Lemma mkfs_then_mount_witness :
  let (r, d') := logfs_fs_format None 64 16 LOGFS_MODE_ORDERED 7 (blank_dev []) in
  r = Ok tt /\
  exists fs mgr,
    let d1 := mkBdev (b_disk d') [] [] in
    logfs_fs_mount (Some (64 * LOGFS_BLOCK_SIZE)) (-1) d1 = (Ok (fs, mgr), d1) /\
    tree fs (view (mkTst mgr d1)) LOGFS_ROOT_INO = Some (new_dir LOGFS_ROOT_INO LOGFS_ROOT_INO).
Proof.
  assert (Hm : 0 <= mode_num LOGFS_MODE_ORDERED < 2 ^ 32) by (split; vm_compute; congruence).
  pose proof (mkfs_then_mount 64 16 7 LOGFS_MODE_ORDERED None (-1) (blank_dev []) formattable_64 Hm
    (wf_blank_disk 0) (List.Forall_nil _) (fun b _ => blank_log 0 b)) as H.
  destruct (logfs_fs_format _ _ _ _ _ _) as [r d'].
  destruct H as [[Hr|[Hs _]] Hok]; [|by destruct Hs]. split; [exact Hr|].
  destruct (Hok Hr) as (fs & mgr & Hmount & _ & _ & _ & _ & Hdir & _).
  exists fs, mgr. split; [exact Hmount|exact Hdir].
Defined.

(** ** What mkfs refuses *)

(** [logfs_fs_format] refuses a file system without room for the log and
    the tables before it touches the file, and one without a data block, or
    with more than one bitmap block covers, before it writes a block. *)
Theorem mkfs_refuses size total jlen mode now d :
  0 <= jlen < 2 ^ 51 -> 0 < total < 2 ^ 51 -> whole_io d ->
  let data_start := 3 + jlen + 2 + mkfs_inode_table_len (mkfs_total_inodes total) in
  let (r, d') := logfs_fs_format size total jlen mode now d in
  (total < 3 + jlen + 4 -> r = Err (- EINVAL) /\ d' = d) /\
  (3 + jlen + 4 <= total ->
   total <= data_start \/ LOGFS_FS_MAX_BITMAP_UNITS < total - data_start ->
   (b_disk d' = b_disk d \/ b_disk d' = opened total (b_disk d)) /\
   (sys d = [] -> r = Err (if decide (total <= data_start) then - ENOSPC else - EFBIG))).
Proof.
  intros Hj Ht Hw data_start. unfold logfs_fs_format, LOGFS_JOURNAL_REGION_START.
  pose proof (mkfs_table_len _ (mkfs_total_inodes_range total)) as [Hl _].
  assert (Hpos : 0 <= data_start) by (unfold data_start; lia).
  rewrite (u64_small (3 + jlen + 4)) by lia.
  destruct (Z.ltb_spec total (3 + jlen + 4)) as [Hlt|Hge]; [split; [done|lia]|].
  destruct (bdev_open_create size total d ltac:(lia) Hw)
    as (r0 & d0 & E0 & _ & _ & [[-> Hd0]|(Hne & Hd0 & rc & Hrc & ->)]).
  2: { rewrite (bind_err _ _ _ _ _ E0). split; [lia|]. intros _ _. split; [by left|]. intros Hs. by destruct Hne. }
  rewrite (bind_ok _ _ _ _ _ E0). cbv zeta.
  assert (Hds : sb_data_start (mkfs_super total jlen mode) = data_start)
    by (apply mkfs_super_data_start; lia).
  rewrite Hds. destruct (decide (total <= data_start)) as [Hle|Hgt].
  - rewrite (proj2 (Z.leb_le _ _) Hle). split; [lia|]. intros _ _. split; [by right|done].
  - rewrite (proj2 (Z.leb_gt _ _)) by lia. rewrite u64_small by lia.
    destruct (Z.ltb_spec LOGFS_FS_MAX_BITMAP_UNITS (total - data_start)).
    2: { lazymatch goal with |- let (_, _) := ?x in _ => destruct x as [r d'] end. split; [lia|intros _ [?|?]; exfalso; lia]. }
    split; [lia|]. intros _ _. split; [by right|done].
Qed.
--
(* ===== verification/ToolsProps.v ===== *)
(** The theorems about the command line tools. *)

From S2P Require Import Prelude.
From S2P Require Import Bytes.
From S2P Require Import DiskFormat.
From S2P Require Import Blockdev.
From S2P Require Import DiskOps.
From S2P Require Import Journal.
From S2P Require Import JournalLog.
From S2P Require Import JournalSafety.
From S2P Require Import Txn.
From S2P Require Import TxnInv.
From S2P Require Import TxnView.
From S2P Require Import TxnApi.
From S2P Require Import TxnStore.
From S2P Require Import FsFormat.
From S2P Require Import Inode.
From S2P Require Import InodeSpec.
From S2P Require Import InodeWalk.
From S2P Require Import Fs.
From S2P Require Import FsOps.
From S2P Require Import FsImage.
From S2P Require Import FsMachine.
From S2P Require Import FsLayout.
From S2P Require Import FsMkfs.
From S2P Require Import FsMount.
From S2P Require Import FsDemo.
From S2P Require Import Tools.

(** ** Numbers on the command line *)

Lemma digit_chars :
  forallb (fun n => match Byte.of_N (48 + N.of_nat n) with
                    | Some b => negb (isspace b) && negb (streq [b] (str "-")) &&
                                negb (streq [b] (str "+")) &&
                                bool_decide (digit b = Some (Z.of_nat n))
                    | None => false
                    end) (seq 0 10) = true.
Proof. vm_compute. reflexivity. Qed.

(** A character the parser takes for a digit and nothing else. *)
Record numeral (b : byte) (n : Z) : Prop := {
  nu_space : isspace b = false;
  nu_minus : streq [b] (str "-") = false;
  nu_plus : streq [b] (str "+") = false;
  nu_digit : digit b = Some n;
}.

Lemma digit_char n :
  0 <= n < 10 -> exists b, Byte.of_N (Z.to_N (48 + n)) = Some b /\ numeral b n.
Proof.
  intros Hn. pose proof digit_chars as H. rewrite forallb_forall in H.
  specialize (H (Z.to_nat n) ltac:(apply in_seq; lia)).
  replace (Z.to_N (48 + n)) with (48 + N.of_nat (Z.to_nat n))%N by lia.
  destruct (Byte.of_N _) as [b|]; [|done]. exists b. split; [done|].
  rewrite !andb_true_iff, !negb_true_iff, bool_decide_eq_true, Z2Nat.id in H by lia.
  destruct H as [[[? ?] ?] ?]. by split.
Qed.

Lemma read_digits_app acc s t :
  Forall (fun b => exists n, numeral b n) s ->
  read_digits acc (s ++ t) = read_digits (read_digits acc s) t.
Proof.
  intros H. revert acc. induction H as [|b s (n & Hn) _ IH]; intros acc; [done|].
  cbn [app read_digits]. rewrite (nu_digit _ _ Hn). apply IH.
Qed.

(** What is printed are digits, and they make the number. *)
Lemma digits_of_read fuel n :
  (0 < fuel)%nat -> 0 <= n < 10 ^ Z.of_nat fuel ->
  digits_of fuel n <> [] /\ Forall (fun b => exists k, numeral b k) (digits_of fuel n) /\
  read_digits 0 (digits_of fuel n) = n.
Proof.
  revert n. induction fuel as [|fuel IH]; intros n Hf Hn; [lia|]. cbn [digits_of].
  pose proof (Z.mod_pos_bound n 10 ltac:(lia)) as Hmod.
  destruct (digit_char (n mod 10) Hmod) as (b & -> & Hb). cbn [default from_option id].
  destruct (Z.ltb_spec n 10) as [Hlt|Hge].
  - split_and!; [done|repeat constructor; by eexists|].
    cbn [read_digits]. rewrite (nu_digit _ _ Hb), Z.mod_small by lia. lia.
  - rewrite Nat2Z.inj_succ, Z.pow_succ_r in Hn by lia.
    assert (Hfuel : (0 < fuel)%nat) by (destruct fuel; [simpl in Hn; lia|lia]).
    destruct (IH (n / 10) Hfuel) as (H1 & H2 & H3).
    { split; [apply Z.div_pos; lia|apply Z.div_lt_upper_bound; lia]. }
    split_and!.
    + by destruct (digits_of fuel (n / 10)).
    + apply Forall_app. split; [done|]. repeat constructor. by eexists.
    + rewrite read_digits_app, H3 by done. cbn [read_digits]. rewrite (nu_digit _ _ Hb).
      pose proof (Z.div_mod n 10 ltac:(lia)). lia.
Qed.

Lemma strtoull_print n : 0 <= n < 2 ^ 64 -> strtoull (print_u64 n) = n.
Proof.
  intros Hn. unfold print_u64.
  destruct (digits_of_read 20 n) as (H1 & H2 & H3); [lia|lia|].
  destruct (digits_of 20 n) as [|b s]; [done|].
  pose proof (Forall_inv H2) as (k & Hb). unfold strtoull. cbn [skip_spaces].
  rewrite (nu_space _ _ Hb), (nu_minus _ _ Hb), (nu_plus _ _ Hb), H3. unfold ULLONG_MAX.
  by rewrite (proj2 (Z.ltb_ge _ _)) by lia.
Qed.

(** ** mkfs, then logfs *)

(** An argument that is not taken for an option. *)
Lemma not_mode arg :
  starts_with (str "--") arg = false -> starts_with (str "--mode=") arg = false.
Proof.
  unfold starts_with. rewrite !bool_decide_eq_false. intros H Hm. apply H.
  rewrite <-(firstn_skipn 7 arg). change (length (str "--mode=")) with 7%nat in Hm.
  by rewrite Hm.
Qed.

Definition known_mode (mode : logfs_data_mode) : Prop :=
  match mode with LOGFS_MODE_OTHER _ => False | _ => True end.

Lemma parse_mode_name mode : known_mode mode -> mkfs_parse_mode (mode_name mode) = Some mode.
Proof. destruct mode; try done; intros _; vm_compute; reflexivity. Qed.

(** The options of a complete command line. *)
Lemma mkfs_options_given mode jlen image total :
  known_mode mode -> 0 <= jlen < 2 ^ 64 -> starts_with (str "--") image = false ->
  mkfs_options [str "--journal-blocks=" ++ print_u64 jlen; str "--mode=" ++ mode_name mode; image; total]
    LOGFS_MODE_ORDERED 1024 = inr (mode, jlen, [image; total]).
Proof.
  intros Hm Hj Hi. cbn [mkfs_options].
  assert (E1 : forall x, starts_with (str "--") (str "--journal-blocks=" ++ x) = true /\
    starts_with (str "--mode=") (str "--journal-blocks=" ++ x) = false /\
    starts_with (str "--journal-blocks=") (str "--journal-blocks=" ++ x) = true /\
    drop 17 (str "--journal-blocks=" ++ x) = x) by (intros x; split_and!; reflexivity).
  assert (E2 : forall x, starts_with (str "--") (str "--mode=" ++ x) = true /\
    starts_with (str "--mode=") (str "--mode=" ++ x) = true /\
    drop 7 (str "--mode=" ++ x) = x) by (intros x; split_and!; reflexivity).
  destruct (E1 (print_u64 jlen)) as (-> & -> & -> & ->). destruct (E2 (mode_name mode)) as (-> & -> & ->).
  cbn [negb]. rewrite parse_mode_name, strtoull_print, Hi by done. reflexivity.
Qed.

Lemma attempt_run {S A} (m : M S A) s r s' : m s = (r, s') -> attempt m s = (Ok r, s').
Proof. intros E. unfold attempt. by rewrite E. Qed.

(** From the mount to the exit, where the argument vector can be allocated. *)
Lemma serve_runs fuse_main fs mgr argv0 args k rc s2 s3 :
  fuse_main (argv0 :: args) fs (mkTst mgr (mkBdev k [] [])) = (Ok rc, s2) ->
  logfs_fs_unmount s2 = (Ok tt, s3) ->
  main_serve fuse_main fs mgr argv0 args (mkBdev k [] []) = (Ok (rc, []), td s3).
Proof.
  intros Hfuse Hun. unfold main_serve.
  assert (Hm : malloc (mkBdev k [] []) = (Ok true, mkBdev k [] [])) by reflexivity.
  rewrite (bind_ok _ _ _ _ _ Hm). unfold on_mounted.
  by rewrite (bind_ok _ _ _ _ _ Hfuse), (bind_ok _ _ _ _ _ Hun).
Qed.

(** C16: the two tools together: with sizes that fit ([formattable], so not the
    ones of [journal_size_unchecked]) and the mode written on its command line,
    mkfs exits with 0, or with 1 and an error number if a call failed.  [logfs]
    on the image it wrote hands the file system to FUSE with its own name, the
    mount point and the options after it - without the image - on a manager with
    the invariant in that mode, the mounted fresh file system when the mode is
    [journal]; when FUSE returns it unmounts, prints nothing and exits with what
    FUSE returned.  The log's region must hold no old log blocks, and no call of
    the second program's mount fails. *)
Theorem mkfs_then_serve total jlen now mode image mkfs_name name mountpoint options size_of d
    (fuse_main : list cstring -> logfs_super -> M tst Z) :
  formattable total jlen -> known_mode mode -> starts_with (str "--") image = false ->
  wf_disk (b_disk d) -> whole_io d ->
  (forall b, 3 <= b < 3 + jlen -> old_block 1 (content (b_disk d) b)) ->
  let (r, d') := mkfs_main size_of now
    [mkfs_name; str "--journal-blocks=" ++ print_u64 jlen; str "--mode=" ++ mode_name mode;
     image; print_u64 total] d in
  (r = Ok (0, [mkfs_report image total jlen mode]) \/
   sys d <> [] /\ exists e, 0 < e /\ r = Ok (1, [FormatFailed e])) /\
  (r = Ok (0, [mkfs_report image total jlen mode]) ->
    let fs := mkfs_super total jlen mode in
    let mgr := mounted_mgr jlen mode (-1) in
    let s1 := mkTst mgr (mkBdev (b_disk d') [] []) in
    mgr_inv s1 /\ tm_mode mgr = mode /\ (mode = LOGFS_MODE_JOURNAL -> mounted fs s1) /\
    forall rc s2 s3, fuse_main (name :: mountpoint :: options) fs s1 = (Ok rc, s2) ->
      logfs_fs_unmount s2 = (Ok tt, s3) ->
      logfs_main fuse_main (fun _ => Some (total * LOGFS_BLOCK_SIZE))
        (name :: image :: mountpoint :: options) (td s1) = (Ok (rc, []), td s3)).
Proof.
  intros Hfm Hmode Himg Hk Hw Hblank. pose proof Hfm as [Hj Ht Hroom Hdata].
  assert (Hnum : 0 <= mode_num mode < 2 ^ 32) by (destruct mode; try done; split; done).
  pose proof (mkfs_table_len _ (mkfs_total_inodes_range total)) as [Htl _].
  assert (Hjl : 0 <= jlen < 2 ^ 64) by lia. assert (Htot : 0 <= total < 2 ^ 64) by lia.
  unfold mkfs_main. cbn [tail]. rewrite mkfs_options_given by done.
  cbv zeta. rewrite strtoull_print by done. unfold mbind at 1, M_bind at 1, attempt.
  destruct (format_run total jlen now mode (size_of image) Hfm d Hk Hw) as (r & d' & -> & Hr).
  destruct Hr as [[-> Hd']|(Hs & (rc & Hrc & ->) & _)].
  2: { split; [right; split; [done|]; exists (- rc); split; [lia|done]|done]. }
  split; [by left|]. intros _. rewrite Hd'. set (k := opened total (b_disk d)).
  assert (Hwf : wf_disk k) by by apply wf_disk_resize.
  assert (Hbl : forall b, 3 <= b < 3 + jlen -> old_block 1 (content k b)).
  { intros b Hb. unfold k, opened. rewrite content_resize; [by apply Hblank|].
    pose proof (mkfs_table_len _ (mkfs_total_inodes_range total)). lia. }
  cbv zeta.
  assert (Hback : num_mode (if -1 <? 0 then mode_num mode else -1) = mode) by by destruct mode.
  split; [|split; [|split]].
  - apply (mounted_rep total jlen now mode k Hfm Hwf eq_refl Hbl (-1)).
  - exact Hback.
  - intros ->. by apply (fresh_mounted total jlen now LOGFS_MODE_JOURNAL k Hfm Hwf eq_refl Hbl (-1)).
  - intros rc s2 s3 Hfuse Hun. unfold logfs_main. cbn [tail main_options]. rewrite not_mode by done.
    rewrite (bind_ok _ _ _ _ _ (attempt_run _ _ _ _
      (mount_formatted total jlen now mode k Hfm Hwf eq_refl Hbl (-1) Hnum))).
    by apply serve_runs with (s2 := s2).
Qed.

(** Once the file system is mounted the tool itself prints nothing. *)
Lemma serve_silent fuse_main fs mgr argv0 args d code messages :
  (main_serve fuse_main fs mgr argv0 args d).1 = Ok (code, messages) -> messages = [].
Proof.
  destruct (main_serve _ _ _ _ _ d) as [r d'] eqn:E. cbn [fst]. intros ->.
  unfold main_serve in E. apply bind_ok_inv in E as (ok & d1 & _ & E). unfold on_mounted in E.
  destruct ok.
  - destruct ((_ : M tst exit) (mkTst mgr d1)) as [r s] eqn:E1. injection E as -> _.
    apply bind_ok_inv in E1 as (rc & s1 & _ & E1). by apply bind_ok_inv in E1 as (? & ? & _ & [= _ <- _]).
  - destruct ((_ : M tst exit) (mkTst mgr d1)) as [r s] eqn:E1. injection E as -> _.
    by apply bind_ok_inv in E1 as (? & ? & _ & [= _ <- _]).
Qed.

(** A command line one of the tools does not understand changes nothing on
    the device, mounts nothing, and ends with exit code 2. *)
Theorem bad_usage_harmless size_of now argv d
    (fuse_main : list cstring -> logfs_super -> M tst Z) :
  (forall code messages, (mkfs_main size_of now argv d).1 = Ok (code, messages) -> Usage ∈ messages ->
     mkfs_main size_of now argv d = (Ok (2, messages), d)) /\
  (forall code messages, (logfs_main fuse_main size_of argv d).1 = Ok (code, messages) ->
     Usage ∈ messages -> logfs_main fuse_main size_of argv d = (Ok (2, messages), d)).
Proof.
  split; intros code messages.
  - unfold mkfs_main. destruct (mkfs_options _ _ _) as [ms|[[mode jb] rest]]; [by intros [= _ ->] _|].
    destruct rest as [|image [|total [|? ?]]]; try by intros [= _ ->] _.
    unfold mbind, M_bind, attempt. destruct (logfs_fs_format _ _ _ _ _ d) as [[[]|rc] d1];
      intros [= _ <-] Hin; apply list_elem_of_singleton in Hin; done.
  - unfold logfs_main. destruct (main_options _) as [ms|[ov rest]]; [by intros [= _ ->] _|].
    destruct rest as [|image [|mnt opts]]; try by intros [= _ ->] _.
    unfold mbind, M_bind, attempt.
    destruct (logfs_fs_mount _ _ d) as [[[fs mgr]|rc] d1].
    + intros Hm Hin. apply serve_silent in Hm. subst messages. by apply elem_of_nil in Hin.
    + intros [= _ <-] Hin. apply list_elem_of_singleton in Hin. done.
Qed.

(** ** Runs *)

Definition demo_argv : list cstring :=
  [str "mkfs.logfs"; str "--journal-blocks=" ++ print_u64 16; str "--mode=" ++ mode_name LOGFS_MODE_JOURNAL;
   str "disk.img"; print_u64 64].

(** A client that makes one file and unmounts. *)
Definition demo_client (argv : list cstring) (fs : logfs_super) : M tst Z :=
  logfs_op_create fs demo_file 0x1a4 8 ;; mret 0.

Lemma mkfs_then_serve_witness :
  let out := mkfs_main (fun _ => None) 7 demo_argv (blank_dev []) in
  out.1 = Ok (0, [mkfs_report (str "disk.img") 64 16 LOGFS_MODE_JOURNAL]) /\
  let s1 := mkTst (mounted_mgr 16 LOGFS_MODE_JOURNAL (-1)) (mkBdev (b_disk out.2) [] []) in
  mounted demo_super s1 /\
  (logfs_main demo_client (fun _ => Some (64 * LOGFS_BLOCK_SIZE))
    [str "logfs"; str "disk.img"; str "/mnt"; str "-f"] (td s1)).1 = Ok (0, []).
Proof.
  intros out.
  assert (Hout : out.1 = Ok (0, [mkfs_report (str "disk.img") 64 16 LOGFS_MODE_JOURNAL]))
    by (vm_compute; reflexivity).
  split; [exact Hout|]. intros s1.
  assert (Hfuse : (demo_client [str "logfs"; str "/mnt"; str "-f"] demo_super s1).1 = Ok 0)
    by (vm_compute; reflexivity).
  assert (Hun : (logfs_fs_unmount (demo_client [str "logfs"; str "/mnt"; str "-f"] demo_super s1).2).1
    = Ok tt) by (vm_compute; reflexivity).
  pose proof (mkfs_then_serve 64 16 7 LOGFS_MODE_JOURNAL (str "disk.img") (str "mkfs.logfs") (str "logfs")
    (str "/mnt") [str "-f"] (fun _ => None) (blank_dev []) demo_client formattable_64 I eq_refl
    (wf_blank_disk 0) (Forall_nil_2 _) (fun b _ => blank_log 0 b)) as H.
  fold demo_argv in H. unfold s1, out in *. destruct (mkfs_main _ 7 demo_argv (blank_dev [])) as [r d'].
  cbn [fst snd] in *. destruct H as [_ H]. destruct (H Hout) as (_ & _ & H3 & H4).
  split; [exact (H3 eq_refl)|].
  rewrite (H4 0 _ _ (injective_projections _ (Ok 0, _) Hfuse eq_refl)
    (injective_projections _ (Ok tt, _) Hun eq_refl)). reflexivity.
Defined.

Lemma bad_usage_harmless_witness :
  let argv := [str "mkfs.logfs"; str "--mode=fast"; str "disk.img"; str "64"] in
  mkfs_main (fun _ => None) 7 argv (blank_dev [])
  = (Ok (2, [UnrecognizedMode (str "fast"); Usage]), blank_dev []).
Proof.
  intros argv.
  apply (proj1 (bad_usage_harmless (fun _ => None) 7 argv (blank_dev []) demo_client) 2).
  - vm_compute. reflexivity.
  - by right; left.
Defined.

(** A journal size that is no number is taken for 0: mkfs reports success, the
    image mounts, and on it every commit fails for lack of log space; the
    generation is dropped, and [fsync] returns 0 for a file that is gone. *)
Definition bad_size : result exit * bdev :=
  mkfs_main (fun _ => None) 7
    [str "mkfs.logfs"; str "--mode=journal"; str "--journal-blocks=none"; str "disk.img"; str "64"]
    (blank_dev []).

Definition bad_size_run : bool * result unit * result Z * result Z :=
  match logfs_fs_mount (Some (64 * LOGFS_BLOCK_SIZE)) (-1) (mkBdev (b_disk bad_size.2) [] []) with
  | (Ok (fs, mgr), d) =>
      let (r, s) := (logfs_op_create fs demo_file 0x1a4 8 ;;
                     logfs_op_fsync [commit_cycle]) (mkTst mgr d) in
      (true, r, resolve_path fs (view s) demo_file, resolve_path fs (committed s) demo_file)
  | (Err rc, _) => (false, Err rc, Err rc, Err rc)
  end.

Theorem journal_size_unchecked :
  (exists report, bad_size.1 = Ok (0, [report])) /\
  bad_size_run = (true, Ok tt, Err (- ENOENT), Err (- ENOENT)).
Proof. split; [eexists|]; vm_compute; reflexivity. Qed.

TASK ITEM:
Go through the entries and copy each line holding the string "when".

ANSWER SECTION:
    the invariant in that mode, the mounted fresh file system when the mode is
    [journal]; when FUSE returns it unmounts, prints nothing and exits with what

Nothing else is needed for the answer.